### GOAL OF THE EXERCISE
Across the listing below, state how many lines hold the string "World"; write nothing but that number.

[Start of section]

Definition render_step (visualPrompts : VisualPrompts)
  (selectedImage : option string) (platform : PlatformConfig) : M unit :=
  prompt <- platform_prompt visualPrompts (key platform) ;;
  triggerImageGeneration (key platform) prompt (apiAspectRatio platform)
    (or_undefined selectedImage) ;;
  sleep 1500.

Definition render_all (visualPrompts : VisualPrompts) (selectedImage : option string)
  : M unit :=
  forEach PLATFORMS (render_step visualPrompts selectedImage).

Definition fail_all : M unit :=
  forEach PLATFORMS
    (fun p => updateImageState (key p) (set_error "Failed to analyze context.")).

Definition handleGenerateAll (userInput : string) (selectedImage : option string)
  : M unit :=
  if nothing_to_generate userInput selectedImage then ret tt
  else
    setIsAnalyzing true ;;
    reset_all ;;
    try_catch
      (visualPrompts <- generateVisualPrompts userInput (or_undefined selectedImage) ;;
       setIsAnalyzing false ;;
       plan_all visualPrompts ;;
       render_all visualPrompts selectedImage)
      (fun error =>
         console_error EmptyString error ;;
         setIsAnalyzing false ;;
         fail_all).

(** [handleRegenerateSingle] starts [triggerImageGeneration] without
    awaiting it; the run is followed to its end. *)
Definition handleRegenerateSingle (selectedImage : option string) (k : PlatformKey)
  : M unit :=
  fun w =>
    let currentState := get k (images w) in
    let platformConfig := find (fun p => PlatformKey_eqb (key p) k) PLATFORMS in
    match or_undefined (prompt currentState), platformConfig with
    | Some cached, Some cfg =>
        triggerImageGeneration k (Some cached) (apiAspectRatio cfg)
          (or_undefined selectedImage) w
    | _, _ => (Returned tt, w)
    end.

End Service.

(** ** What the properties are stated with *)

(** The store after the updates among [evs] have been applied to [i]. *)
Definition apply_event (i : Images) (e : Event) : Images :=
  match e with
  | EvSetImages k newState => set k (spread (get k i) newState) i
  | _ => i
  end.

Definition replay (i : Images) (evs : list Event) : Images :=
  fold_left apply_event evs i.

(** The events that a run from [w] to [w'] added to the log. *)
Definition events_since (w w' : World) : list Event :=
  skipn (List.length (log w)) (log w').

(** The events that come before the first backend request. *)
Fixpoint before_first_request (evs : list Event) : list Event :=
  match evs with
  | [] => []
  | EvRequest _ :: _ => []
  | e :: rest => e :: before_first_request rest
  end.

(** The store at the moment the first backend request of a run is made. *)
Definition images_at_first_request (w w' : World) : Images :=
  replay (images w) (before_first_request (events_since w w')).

[End of section]

### RESPONSE BOX
2